(* ===== verification/MvccWitness.v ===== *)
(** * Witnesses: the theorems on transactions at a concrete store *)

From stdpp Require Import base gmap list sorting strings.
From Stdlib Require Import Strings.Byte ZArith Lia Sorted.
From S2P Require Import Prelude External Marshal Concrete Mvcc MvccOps MvccView MvccRead MvccScan MvccSpec MvccExample MvccTxn MvccLock MvccStatus MvccGC MvccReverse MvccEffects MvccSafety MvccProtocol.
Open Scope Z_scope.

(** ** Records and keys *)

Lemma records_roundtrip_witness :
  (exists data, lock_MarshalBinary lock_b = Ok data /\ lock_UnmarshalBinary data = Ok lock_b) /\
  (exists data, value_MarshalBinary (rollback_val 7) = Ok data /\
     value_UnmarshalBinary data = Ok (rollback_val 7)).
Proof. apply records_roundtrip; solve_ok. Defined.

Lemma mvccKey_layout_witness :
  mvccDecode (mvccEncode key_a 7) = Ok (key_a, 7) /\
  (mvccEncode key_a 7 <b mvccEncode key_a 5 <-> key_a <b key_a \/ (key_a = key_a /\ 5 < 7)) /\
  mvccEncode key_a lockVer <=b mvccEncode key_a 7.
Proof. apply (mvccKey_layout key_a 7 key_a 5); by vm_compute. Defined.

(** ** Commit and rollback *)

Lemma Commit_refines_witness :
  (Commit ex_mvcc [key_b] 30 40).1 = None /\
  outcome (collect (a_commitKey ex_st 30 40) [key_b]) ex_mvcc ex_st (Commit ex_mvcc [key_b] 30 40) /\
  deadlockDetector (Commit ex_mvcc [key_b] 30 40).2 = CleanUp (deadlockDetector ex_mvcc) 30.
Proof.
  split; [by vm_compute|]. apply (Commit_refines ex_mvcc ex_st [key_b] 30 40); [apply ex_rep|].
  by vm_compute.
Defined.

Lemma Rollback_refines_witness :
  (Rollback ex_mvcc [key_b; key_a] 30).1 = None /\
  outcome (collect (a_rollbackKey ex_st 30) [key_b; key_a]) ex_mvcc ex_st
    (Rollback ex_mvcc [key_b; key_a] 30) /\
  deadlockDetector (Rollback ex_mvcc [key_b; key_a] 30).2 = CleanUp (deadlockDetector ex_mvcc) 30.
Proof.
  split; [by vm_compute|].
  apply (Rollback_refines ex_mvcc ex_st [key_b; key_a] 30); [apply ex_rep|by vm_compute].
Defined.

Lemma Commit_snapshot_witness :
  Get ex_mvcc key_b 25 IsolationLevel_SI [] = Ok (Some [x79]) /\
  Get (Commit ex_mvcc [key_b] 30 40).2 key_b 25 IsolationLevel_SI [] = Ok (Some [x79]).
Proof.
  split; [by vm_compute|].
  apply (Commit_snapshot ex_mvcc [key_b] 30 40 key_b 25 IsolationLevel_SI [] (Some [x79])).
  - apply ex_wf.
  - by vm_compute.
  - by vm_compute.
  - by vm_compute.
  - by vm_compute.
Defined.

(** The versions of a key of the example, read off its abstract state. *)
Lemma ex_write_at k c v : write_at (EDB ex_mvcc) k c = Some v -> v ∈ a_vers ex_st k /\ val_commitTS v = c.
Proof. apply (rep_write_at _ _ _ _ _ ex_rep). Qed.

Lemma ex_vers_b : a_vers ex_st key_b = [MkValue typePut 11 15 [x79]].
Proof. by vm_compute. Qed.

Lemma Commit_read_back_witness :
  Get (Commit ex_mvcc [key_b] 30 40).2 key_b 50 IsolationLevel_SI [] = Ok (Some [x7a]).
Proof.
  apply (Commit_read_back ex_mvcc [key_b] 30 40 key_b lock_b 50 IsolationLevel_SI []).
  - apply ex_wf.
  - by vm_compute.
  - by vm_compute.
  - by left.
  - by vm_compute.
  - done.
  - done.
  - intros d w E. apply ex_write_at in E as [E <-]. rewrite ex_vers_b in E.
    apply list_elem_of_singleton in E as ->. done.
  - done.
Defined.

Lemma Rollback_then_Commit_witness :
  let mvcc' := (Rollback ex_mvcc [key_b] 30).2 in
  exists e, (Commit mvcc' [key_b] 30 40).1 = Some e /\ EDB (Commit mvcc' [key_b] 30 40).2 = EDB mvcc'.
Proof.
  apply (Rollback_then_Commit ex_mvcc [key_b] 30 key_b [key_b] 40).
  - apply ex_wf.
  - by vm_compute.
  - by vm_compute.
  - by vm_compute.
  - by left.
  - by left.
  - intros d w E. apply ex_write_at in E as [E <-]. rewrite ex_vers_b in E.
    apply list_elem_of_singleton in E as ->. done.
Defined.

Lemma Commit_then_Rollback_witness :
  let mvcc' := (Commit ex_mvcc [key_b] 30 40).2 in
  (Rollback mvcc' [key_b] 30).1 = Some (ErrAlreadyCommitted 40) /\
  EDB (Rollback mvcc' [key_b] 30).2 = EDB mvcc' /\
  exists st', rep (EDB mvcc') st' /\
    (Commit mvcc' [key_b] 30 45).1 = None /\ rep (EDB (Commit mvcc' [key_b] 30 45).2) st'.
Proof.
  apply (Commit_then_Rollback ex_mvcc [key_b] 30 key_b lock_b 40 45).
  - apply ex_wf.
  - by vm_compute.
  - by vm_compute.
  - by vm_compute.
  - by vm_compute.
  - by left.
  - by vm_compute.
  - done.
  - intros d w E. apply ex_write_at in E as [E <-]. rewrite ex_vers_b in E.
    apply list_elem_of_singleton in E as ->. done.
Defined.

(** ** Prewrite and pessimistic locks *)

(** A put of key a and a delete of key d at start 50; the same at start 9,
    which conflicts with the version 10 of key a. *)
Definition ex_prewrite (s : Z) : PrewriteRequest :=
  MkPrewrite [MkMutation Op_Put key_a [x71] 0; MkMutation Op_Del key_d [] 0] key_a s 0 100 51 2 [] [].

Lemma ex_prewrite_ok s : u64 s -> prewrite_ok (ex_prewrite s).
Proof. intros Hs. split; try done; solve_ok. Qed.

Definition after_prewrite (mvcc : MVCCLevelDB) (req : PrewriteRequest) : MVCCLevelDB :=
  match Prewrite mvcc req with Some (_, m) => m | None => mvcc end.

Lemma after_prewrite_eq mvcc req errs :
  fst <$> Prewrite mvcc req = Some errs -> Prewrite mvcc req = Some (errs, after_prewrite mvcc req).
Proof. unfold after_prewrite. destruct (Prewrite mvcc req) as [[e m]|]; [|done]. by intros [= ->]. Qed.

Lemma Prewrite_all_or_nothing_witness :
  locked_all (EDB ex_mvcc) (EDB (after_prewrite ex_mvcc (ex_prewrite 50))) 50
    (written_keys (ex_prewrite 50) (pw_Mutations (ex_prewrite 50))).
Proof.
  apply (Prewrite_all_or_nothing ex_mvcc (ex_prewrite 50) [None; None]
           (after_prewrite ex_mvcc (ex_prewrite 50))).
  - apply ex_wf.
  - by apply ex_prewrite_ok.
  - apply after_prewrite_eq. by vm_compute.
Defined.

Lemma Prewrite_conflict_witness :
  exists errs, Prewrite ex_mvcc (ex_prewrite 9) = Some (errs, ex_mvcc) /\ existsb is_err errs = true.
Proof.
  apply (Prewrite_conflict ex_mvcc (ex_prewrite 9) (MkMutation Op_Put key_a [x71] 0) 10
           (MkValue typePut 5 10 [x78])).
  - apply ex_wf.
  - by apply ex_prewrite_ok.
  - done.
  - by left.
  - done.
  - done.
  - intros l E. by vm_compute in E.
  - by vm_compute.
  - left. done.
Defined.

Definition ex_pess : PessimisticLockRequest :=
  MkPessimisticLock [MkMutation Op_PessimisticLock key_a [] 0] 50 55 key_a 100 51 true 0.

Lemma PessimisticLock_all_or_nothing_witness :
  plr_Values (PessimisticLock ex_mvcc ex_pess).1 = [Some [x78]] /\
  let '(resp, mvcc') := PessimisticLock ex_mvcc ex_pess in
  match plr_Errors resp with
  | [] => locked_all (EDB ex_mvcc) (EDB mvcc') (pl_StartVersion ex_pess) (m_Key <$> pl_Mutations ex_pess)
  | _ => EDB mvcc' = EDB ex_mvcc /\ plr_Values resp = []
  end.
Proof.
  split; [by vm_compute|].
  apply (PessimisticLock_all_or_nothing ex_mvcc ex_pess); [apply ex_wf|solve_ok].
Defined.

Lemma PessimisticRollback_effect_witness :
  exists mvcc', PessimisticRollback ex_mvcc [key_b; key_d] 30 60 = (replicate 2 None, mvcc') /\
    wf (EDB mvcc') /\
    forall k, (forall ts, write_at (EDB mvcc') k ts = write_at (EDB ex_mvcc) k ts) /\
      lock_at (EDB mvcc') k =
        match lock_at (EDB ex_mvcc) k with
        | Some l => if bool_decide (k ∈ [key_b; key_d]) && (lock_op l =? Op_PessimisticLock)
                       && (lock_startTS l =? 30) && (lock_forUFIDelateTS l <=? 60)
                    then None else Some l
        | None => None
        end.
Proof. apply (PessimisticRollback_effect ex_mvcc [key_b; key_d] 30 60). apply ex_wf. Defined.

(** ** Status *)

Lemma CheckTxnStatus_pushed_witness :
  exists m, 60 < m /\
    (Commit (CheckTxnStatus ex_mvcc key_b 30 60 61 false).2 [key_b] 30 40).1 =
      Some (ErrCommitTSExpired 30 40 key_b m).
Proof.
  apply (CheckTxnStatus_pushed ex_mvcc key_b 30 60 61 false 100 40).
  - apply ex_wf.
  - by vm_compute.
  - by vm_compute.
  - by vm_compute.
  - done.
  - by vm_compute.
Defined.

Lemma CheckTxnStatus_refines_witness :
  status_refines ex_mvcc ex_st (a_status ex_st key_b 30 60 61 false)
    (CheckTxnStatus ex_mvcc key_b 30 60 61 false) /\
  deadlockDetector (CheckTxnStatus ex_mvcc key_b 30 60 61 false).2 = deadlockDetector ex_mvcc.
Proof.
  apply (CheckTxnStatus_refines ex_mvcc ex_st key_b 30 60 61 false);
    [apply ex_rep|by vm_compute..].
Defined.

Lemma TxnHeartBeat_effect_witness :
  let mvcc' := (TxnHeartBeat ex_mvcc key_b 30 500).2 in
  wf (EDB mvcc') /\
  (forall k', k' <> key_b -> same_key (EDB ex_mvcc) (EDB mvcc') k') /\
  (forall ts, write_at (EDB mvcc') key_b ts = write_at (EDB ex_mvcc) key_b ts) /\
  (TxnHeartBeat ex_mvcc key_b 30 500).1 = Ok (Z.max 100 500) /\
  lock_at (EDB mvcc') key_b = Some (set_ttl lock_b (Z.max 100 500)).
Proof.
  pose proof (TxnHeartBeat_effect ex_mvcc key_b 30 500 ex_wf ltac:(by vm_compute)) as E.
  assert (lock_at (EDB ex_mvcc) key_b = Some lock_b) as L by by vm_compute.
  cbv zeta in E. rewrite L in E. rewrite bool_decide_true in E by done. exact E.
Defined.

Lemma Cleanup_absent_witness :
  (Cleanup ex_mvcc key_d 7 0).1 = None /\
  (forall k', same_key (EDB ex_mvcc) (EDB (Cleanup ex_mvcc key_d 7 0).2) k') /\
  (Rollback ex_mvcc [key_d] 7).1 = None /\
  write_at (EDB (Rollback ex_mvcc [key_d] 7).2) key_d 7 = Some (rollback_val 7).
Proof.
  apply (Cleanup_absent ex_mvcc key_d 7 0).
  - apply ex_wf.
  - by vm_compute.
  - intros l E. by vm_compute in E.
  - intros c v E. apply ex_write_at in E as [E _]. by inversion E.
Defined.

(** ** Ranges *)

Lemma ResolveLock_effect_witness :
  (ResolveLock ex_mvcc [] [] 30 40).1 = None /\
  wf (EDB (ResolveLock ex_mvcc [] [] 30 40).2) /\
  forall k, if decide (key_range [] [] k)
    then resolved (EDB ex_mvcc) (EDB (ResolveLock ex_mvcc [] [] 30 40).2)
           (fun t => if t =? 30 then Some 40 else None) k
    else same_key (EDB ex_mvcc) (EDB (ResolveLock ex_mvcc [] [] 30 40).2) k.
Proof. apply (ResolveLock_effect ex_mvcc [] [] 30 40); [apply ex_wf|by vm_compute]. Defined.

Lemma BatchResolveLock_effect_witness :
  (BatchResolveLock ex_mvcc [] [] {[30 := 0]}).1 = None /\
  wf (EDB (BatchResolveLock ex_mvcc [] [] {[30 := 0]}).2) /\
  forall k, if decide (key_range [] [] k)
    then resolved (EDB ex_mvcc) (EDB (BatchResolveLock ex_mvcc [] [] {[30 := 0]}).2)
           (fun t => ({[30 := 0]} : gmap Z Z) !! t) k
    else same_key (EDB ex_mvcc) (EDB (BatchResolveLock ex_mvcc [] [] {[30 := 0]}).2) k.
Proof.
  apply (BatchResolveLock_effect ex_mvcc [] [] {[30 := 0]}); [apply ex_wf|].
  intros t c E. apply lookup_singleton_Some in E as [<- <-]. by vm_compute.
Defined.

Lemma GC_preserves_reads_witness :
  (GC ex_mvcc [] [] 25).1 = None /\
  match (GC ex_mvcc [] [] 25).1 with
  | Some _ => EDB (GC ex_mvcc [] [] 25).2 = EDB ex_mvcc /\
      exists k l, key_range [] [] k /\ lock_at (EDB ex_mvcc) k = Some l /\ lock_startTS l <= 25
  | None => forall k ts iso rl, 25 <= ts ->
      Get (GC ex_mvcc [] [] 25).2 k ts iso rl = Get ex_mvcc k ts iso rl
  end.
Proof.
  split; [by vm_compute|]. apply (GC_preserves_reads ex_mvcc [] [] 25); [apply ex_wf|done].
Defined.

Lemma ex_vers k : a_vers ex_st k =
  if decide (k = key_a) then [MkValue typeRollback 20 20 []; MkValue typePut 5 10 [x78]]
  else if decide (k = key_b) then [MkValue typePut 11 15 [x79]]
  else if decide (k = key_c) then [MkValue typeDelete 9 12 []; MkValue typePut 5 8 [x77]]
  else [].
Proof.
  destruct (decide (k = key_a)) as [->|Na]; [by vm_compute|].
  destruct (decide (k = key_b)) as [->|Nb]; [by vm_compute|].
  destruct (decide (k = key_c)) as [->|Nc]; [by vm_compute|].
  unfold a_vers, ex_st, apply_lops, ex_ops. cbn [fold_left apply_lop a_hist set_vers].
  by rewrite !lookup_insert_ne by done.
Qed.

(** The keys of the example. *)
Lemma ex_present k : present (EDB ex_mvcc) k -> k ∈ [key_a; key_b; key_c].
Proof.
  intros (i & Hi & <-). destruct i as [k l|k v]; cbn [has_item item_key] in *.
  - rewrite (rep_lock _ _ ex_rep) in Hi. unfold a_lock in Hi.
    destruct (decide (k = key_b)) as [->|N]; [by right; left|]. exfalso.
    unfold ex_st, apply_lops, ex_ops in Hi. cbn [fold_left apply_lop a_locks set_vers] in Hi.
    by rewrite lookup_insert_ne in Hi by done.
  - apply ex_write_at in Hi as [Hi _]. rewrite ex_vers in Hi.
    repeat case_decide; subst; rewrite ?elem_of_cons; auto. by inversion Hi.
Qed.

Lemma ex_plain : plain_values (EDB ex_mvcc).
Proof.
  intros k c v E D. apply ex_write_at in E as [E _]. rewrite ex_vers in E.
  repeat case_decide; rewrite ?elem_of_cons in E;
    repeat (destruct E as [->|E]; [done|]); by inversion E.
Qed.

Lemma ReverseScan_BatchGet_witness :
  ReverseScan ex_mvcc key_a [] 5 25 IsolationLevel_SI [] =
    Some [MkPair key_b (Some [x79]) None; MkPair key_a (Some [x78]) None] /\
  exists ks, range_keys (EDB ex_mvcc) key_a [] ks /\
    ReverseScan ex_mvcc key_a [] 5 25 IsolationLevel_SI [] =
      Some (take (Z.to_nat 5) (BatchGet ex_mvcc (rev ks) 25 IsolationLevel_SI [])).
Proof.
  split; [by vm_compute|].
  apply (ReverseScan_BatchGet ex_mvcc key_a [] 5 25 IsolationLevel_SI []); [apply ex_wf|apply ex_plain].
Defined.

Lemma DeleteRange_effect_witness :
  (DeleteRange ex_mvcc key_b key_c).1 = None /\ wf (EDB (DeleteRange ex_mvcc key_b key_c).2) /\
  lock_at (EDB (DeleteRange ex_mvcc key_b key_c).2) key_b = None /\
  forall ts, write_at (EDB (DeleteRange ex_mvcc key_b key_c).2) key_b ts = None.
Proof.
  pose proof (DeleteRange_effect ex_mvcc key_b key_c key_b ex_wf) as E.
  rewrite decide_True in E by (split; by vm_compute). exact E.
Defined.

(** ** A run of the protocol *)

(** Start timestamps are odd, and the commit timestamp of a transaction is the
    next even number. *)
Definition run_start (t : Z) : Prop := Z.odd t = true.
Definition run_owner (c : Z) : Z := c - 1.

Definition run0 : MVCCLevelDB := MkStore empty_db NewDetector.
Definition run1 : MVCCLevelDB := after_prewrite run0 (ex_prewrite 51).
Definition run2 : MVCCLevelDB := (Commit run1 [key_a] 51 52).2.
Definition run3 : MVCCLevelDB := (Rollback run2 [key_d] 51).2.

Lemma run2_reachable : reachable run_start run_owner run2.
Proof.
  apply (reachable_step _ _ false run1 run2).
  - apply (reachable_step _ _ false run0 run1); [by apply reachable_init|].
    apply (step_prewrite _ _ _ _ (ex_prewrite 51) [None; None]).
    + by apply ex_prewrite_ok.
    + intros c _ E. unfold run_owner in E. simpl in *. lia.
    + apply after_prewrite_eq. by vm_compute.
  - apply step_commit. split; [done|]. split; [|split; done]. by vm_compute.
Qed.

Lemma reachable_one_record_witness :
  reachable run_start run_owner run2 /\
  (forall c c' v v', write_at (EDB run2) key_a c = Some v -> write_at (EDB run2) key_a c' = Some v' ->
     val_startTS v = val_startTS v' -> c = c' /\ v = v') /\
  (forall l c v, lock_at (EDB run2) key_a = Some l -> write_at (EDB run2) key_a c = Some v ->
     val_startTS v <> lock_startTS l).
Proof.
  split; [apply run2_reachable|].
  apply (reachable_one_record run_start run_owner run2 key_a run2_reachable).
Defined.

Lemma reachable_durable_witness :
  write_at (EDB run3) key_a 52 = Some (MkValue typePut 51 52 [x71]).
Proof.
  apply (reachable_durable run_start run_owner run2 run3 key_a 52 (MkValue typePut 51 52 [x71])).
  - apply run2_reachable.
  - apply step_rollback. split; by vm_compute.
  - by vm_compute.
Defined.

════════════════════

What you output must match the lines from the beginning of the material through the line with "From Stdlib Require" exactly, both ends included.

(* ===== verification/MvccWitness.v ===== *)
(** * Witnesses: the theorems on transactions at a concrete store *)

From stdpp Require Import base gmap list sorting strings.
From Stdlib Require Import Strings.Byte ZArith Lia Sorted.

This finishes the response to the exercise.